Article ID | Journal | Published Year | Pages | File Type |
---|---|---|---|---|
909482 | Journal of Anxiety Disorders | 2012 | 7 Pages |
The present study assessed potential gender differences between the two prevailing PTSD models – the emotional numbing (King, Leskin, King, & Weathers, 1998) and dysphoria (Simms, Watson, & Doebbelling, 2002) models – in order to establish whether one model is superior with regard to its cross-gender generalizability. The sample included 188 female and 690 male trauma-exposed United States Veterans presenting to Veterans Affairs primary care medical clinics. Multigroup confirmatory factor analyses with covariates (MIMIC models) were conducted using the PTSD Checklist. The covariates included were socio-demographic variables and the type of traumatic event experienced.
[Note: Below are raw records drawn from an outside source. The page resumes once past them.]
(* ===== verification/Payloads.v ===== *)
(** * Transaction payloads of accounts, attestations, validators and slashing.

    The decoders of [pqc-state/src/apply/*.rs] and the evidence codec of
    [pqc-types/src/slashing.rs].  The diagnostic text inside [PayloadDecode] is
    dropped; which error a decoder returns is kept. *)

From S2P Require Import Prelude Crypto Types Cbor.

(** ** [error.rs] *)

Module ApplyError.
Inductive t : Set :=
  (* vault_create *)
  | AccountExists | UnsupportedAlgorithm | InvalidKeyPermissions | InvalidKeySize
  | InvalidActivationHeight
  (* token_transfer *)
  | TransferAmountZero | SelfTransfer | InsufficientFunds | InvalidRecipient
  (* attestations and anchors *)
  | AttestationExists | InvalidAttestationType | InvalidHash | InvalidExpiry
  | InvalidClaimType | PolicyVersionConflict
  | AttestationNotFound | AttestationAlreadyRevoked | UnauthorizedRevoker
  (* key management *)
  | KeyVersionConflict | KeyNotFound | KeyAlreadyRevoked | InsufficientActiveKeys
  | InvalidKeyRotation | SignerIsTarget
  (* consensus_key_rotate *)
  | NotAValidator | AlgorithmNotAllowedForConsensus | InvalidRotationHeight
  | ConsensusKeyConflict
  (* governance *)
  | ProposalOutOfScope | InvalidLifecycleTransition | GovernanceNoEffect
  | AlgorithmAlreadyRegistered (id : N) | ReservedAlgIdRange (id : N) | InvalidSize
  | InvalidInitialLifecycle | DuplicateSlashingVerifier (id : N)
  | ReservedSlashingEvidenceType (id : N) | InvalidSlashingFraction
  | HashAlreadyRegistered (id : N) | ReservedHashIdRange (id : N)
  (* validators *)
  | ValidatorAlreadyRegistered | ValidatorNotFound | ValidatorNotActive | ValidatorNotJailed
  | ValidatorSetFull | ValidatorExitWouldEmptySet | AlgorithmNotAllowedForConsensusKey
  | ValidatorBondZero | ValidatorConsensusKeyConflict
  | ValidatorPeerIdTooLarge | ValidatorPeerIdConflict | ValidatorPeerIdEmpty
  | ValidatorPeerIdNotRotatable
  (* equivocation slashing *)
  | AlreadyTombstoned | EvidenceExpired | InvalidEquivocationVote | EquivocationNotProven
  | EvidenceHeightMismatch | EvidenceRoundMismatch | EvidenceStepMismatch | InvalidSignature
  (* governance voting *)
  | ProposalNotFound | ProposalNotVoting | VotingPeriodClosed | AlreadyVoted
  | NotAnActiveValidatorForVote | DuplicateProposal | BurnRateOutOfRange | BlockGasLimitZero
  (* archival overlay *)
  | ArchivalAlgorithmNotAllowed | ArchivalInvalidPkSize | ArchivalValidatorNotEligible
  | DuplicateArchivalRecord | ArchivalEpochInFuture | ArchivalSignerNotAuthorized
  | ArchivalThresholdNotMet | ArchivalSignatureInvalid | ArchivalMissingKey
  | ArchivalRecordNotFound | ArchivalUnknownAnchorKind | ArchivalAnchorTooLarge
  | ArchivalNotRenewer
  (* decoding, upgrades *)
  | PayloadDecode | TokenEconomicsDisabled
  | MigrationNoHandler (from_version to_version : N)
  | SoftwareUpgradeVersionMismatch (activate_at_timestamp_ns expected_version actual_version : N).
End ApplyError.

Abbreviation result := (outcome ApplyError.t).
Abbreviation payload_err := ApplyError.PayloadDecode (only parsing).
The emotional numbing model was statistically superior for men, but no difference between models was noted for females. After controlling for model covariates, men reported higher item-level severity and women had larger residual error variances and larger factor variances and covariances in the emotional numbing model. These results suggest partial generalizability of the emotional numbing model across gender.
► Potential gender differences in the PTSD factor structure were evaluated using the PCL-M. ► The sample consisted of 690 male and 188 female trauma-exposed United States Veterans. ► A CFA was conducted, controlling for covariates that may confound the effect of gender on the PTSD factor structure. ► The four-factor numbing model of PTSD provided the best fit for males and females. ► Invariance testing indicated that this model was partially equivalent between groups.